- WORK ORDER: Show, in full, each line of the data that contains "RReject".

━━ RECORDS FOR PROCESSING

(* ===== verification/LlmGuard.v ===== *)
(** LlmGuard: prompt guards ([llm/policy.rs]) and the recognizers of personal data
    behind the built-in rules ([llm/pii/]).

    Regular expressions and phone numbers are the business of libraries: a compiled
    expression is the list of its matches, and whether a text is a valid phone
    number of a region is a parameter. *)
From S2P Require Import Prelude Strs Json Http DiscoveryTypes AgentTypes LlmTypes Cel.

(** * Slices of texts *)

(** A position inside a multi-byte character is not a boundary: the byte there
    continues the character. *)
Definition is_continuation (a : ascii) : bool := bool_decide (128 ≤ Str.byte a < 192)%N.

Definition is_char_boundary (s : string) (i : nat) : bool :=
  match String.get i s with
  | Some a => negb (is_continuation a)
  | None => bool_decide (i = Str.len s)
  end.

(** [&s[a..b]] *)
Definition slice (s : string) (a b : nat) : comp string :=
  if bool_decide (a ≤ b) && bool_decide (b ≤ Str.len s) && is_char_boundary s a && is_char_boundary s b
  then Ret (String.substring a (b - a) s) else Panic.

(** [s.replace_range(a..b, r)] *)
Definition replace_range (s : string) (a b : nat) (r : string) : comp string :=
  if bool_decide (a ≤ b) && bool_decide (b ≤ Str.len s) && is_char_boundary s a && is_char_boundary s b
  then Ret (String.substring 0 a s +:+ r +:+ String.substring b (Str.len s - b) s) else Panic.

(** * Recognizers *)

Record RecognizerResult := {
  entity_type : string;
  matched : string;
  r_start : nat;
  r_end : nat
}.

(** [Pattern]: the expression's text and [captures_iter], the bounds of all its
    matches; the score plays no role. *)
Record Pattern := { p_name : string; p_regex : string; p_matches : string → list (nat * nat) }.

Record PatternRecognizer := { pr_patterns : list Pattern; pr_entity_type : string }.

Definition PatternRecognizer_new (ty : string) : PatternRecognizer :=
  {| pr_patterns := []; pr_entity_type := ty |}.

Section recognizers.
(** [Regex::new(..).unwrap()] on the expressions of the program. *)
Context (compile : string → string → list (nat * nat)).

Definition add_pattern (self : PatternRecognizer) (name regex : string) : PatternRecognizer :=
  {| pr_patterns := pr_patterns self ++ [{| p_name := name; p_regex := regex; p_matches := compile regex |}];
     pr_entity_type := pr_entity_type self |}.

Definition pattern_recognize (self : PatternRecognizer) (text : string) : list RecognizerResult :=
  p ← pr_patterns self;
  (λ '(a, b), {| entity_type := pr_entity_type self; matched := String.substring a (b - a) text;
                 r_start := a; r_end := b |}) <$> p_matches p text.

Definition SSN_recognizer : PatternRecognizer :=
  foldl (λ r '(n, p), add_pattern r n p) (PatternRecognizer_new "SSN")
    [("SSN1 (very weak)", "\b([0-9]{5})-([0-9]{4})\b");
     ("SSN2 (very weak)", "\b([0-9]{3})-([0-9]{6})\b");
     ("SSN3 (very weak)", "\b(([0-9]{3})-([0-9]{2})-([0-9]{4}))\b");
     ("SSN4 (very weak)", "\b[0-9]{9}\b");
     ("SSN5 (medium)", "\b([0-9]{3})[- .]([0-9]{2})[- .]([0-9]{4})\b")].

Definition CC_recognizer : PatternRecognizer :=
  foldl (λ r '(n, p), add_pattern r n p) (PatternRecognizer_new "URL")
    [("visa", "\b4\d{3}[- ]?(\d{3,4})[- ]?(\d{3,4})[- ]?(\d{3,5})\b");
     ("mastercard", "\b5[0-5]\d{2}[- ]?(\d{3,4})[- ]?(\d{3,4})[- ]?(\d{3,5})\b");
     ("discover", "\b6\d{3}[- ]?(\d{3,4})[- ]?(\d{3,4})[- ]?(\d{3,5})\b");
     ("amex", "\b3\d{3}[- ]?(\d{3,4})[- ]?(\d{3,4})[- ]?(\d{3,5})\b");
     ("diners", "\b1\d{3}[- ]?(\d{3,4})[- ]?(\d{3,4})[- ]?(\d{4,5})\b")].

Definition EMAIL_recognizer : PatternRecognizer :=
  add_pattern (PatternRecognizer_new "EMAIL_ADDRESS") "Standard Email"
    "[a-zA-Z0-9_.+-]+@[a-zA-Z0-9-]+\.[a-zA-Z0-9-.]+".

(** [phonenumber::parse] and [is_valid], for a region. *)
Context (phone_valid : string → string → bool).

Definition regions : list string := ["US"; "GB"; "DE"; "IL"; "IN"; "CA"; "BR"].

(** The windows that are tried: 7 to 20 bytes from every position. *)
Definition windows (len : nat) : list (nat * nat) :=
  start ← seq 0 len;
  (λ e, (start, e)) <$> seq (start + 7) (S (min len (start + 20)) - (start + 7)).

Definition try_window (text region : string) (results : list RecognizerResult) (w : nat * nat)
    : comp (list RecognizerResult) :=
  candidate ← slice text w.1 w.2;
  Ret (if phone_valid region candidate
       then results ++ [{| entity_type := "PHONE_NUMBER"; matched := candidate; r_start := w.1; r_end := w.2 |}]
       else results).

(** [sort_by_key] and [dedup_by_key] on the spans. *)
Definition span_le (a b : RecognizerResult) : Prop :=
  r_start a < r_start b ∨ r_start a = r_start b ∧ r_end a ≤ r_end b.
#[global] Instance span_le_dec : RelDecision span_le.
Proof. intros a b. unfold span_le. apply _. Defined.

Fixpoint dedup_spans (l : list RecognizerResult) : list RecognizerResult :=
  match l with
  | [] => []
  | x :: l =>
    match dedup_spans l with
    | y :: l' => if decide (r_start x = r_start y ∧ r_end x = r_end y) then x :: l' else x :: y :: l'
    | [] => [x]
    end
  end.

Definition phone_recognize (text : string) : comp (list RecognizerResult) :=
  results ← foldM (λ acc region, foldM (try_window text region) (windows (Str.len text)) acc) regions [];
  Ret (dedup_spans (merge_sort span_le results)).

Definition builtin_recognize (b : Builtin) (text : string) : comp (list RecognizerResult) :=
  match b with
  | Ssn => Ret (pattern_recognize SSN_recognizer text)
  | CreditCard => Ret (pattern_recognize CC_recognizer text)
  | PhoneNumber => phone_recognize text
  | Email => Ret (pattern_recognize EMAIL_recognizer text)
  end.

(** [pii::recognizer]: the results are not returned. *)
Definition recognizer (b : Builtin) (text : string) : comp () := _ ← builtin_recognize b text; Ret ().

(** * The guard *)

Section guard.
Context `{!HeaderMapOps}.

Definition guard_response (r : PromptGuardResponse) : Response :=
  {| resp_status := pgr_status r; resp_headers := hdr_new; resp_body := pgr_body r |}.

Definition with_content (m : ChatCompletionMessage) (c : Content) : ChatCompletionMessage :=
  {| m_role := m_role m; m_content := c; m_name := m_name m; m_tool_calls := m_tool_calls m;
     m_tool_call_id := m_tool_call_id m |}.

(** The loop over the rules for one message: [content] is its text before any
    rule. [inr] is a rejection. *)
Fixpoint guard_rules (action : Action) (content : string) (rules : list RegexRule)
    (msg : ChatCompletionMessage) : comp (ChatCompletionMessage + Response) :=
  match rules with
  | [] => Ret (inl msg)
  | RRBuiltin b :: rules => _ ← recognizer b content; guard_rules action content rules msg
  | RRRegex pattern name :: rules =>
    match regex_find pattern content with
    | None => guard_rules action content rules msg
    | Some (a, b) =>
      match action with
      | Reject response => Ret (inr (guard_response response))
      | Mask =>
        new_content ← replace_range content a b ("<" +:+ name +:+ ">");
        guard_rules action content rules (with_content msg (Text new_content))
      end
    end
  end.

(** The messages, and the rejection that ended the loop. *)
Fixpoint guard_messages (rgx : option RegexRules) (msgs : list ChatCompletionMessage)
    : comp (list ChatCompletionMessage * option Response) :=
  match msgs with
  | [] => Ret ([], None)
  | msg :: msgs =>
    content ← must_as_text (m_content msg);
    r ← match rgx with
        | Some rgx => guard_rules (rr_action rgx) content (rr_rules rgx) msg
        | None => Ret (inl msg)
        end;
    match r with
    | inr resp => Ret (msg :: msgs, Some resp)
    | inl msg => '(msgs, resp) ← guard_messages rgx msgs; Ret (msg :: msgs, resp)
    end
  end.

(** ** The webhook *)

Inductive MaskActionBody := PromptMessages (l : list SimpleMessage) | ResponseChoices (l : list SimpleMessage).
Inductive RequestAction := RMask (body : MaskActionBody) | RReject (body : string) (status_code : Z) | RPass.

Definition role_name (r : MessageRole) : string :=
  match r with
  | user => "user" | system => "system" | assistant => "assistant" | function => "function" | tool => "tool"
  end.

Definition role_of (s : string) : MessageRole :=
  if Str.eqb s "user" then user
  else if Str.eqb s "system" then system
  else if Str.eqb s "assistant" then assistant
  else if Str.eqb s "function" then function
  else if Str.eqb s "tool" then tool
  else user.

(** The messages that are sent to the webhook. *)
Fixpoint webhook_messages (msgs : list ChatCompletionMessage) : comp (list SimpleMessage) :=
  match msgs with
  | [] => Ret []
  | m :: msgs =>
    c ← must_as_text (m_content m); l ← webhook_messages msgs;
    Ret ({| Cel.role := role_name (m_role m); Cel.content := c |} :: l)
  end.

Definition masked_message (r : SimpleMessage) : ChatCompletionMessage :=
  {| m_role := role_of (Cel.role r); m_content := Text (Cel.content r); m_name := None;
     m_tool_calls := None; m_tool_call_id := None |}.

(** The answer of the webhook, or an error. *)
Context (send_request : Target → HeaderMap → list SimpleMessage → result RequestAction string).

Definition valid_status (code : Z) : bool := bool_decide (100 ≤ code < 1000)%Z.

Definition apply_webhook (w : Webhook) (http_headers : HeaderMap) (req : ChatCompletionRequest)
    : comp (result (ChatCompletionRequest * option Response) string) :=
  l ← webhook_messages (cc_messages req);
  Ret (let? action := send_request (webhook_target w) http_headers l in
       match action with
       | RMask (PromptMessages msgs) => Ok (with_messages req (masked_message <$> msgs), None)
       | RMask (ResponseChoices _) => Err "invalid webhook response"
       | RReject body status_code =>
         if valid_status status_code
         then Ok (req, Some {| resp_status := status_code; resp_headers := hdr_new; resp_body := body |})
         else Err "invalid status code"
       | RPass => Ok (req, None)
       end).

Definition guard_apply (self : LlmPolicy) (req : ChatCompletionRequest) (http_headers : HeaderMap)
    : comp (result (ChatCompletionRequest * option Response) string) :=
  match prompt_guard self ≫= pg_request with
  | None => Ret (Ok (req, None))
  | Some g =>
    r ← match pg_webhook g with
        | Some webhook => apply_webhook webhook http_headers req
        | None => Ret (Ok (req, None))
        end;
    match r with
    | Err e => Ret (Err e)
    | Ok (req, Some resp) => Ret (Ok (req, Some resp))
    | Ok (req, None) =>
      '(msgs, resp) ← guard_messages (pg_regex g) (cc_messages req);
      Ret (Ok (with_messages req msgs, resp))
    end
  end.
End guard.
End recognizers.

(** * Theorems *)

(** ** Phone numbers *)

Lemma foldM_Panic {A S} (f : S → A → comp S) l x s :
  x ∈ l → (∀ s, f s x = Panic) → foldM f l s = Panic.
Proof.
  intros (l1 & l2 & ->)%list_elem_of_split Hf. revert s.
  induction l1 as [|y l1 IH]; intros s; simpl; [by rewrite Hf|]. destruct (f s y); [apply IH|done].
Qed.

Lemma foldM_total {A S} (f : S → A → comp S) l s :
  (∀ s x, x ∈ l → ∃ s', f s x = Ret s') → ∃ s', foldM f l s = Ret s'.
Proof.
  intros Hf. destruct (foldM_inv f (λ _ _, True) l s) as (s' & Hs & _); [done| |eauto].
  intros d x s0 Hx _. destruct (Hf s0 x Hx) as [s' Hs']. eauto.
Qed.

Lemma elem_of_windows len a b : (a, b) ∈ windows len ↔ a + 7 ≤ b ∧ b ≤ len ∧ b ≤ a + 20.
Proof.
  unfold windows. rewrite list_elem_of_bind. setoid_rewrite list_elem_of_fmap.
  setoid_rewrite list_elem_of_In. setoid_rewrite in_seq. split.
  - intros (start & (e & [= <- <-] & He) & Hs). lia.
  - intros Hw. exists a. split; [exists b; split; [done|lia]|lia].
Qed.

━━━━
━━ RECORDS FOR PROCESSING

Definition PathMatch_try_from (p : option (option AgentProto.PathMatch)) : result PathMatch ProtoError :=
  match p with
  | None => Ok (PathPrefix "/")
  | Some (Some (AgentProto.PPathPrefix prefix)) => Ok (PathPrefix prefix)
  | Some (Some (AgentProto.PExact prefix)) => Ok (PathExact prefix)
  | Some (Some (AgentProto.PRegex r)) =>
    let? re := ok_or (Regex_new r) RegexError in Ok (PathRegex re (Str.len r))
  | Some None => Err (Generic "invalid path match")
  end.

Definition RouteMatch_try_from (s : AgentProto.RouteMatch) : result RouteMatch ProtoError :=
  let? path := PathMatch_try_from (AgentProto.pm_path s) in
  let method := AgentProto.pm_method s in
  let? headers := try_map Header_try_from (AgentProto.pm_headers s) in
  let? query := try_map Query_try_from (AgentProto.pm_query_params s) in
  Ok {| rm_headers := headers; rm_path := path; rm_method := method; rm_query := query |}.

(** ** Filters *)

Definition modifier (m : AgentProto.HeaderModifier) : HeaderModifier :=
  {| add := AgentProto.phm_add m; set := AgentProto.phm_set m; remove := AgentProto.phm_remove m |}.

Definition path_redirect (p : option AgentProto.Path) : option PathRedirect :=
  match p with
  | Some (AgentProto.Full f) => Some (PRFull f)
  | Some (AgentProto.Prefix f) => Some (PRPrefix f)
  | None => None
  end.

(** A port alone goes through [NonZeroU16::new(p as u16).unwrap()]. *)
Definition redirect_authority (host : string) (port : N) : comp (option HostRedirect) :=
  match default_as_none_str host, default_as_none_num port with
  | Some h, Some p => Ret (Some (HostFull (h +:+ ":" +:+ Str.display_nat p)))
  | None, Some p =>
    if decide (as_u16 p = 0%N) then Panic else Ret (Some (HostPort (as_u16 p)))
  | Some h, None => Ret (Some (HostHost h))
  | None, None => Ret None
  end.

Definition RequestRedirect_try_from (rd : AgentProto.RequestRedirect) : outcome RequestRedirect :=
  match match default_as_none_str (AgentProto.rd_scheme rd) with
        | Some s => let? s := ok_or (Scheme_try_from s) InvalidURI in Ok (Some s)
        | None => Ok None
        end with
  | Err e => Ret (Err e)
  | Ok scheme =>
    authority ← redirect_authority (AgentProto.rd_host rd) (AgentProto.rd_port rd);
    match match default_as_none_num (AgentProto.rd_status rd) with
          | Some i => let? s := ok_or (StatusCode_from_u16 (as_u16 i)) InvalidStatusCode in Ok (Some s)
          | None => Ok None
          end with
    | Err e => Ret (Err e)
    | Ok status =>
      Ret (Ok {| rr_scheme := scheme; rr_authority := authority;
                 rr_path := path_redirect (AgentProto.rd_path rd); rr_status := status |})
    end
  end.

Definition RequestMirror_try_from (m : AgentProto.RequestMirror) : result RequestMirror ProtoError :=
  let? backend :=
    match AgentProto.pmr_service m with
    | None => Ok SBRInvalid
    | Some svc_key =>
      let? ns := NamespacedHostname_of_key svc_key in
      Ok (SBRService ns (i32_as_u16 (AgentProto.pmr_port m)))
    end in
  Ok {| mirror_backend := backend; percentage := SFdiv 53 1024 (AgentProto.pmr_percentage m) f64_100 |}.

━━━━

- EXPECTED ANSWER:
Inductive RequestAction := RMask (body : MaskActionBody) | RReject (body : string) (status_code : Z) | RPass.
       | RReject body status_code =>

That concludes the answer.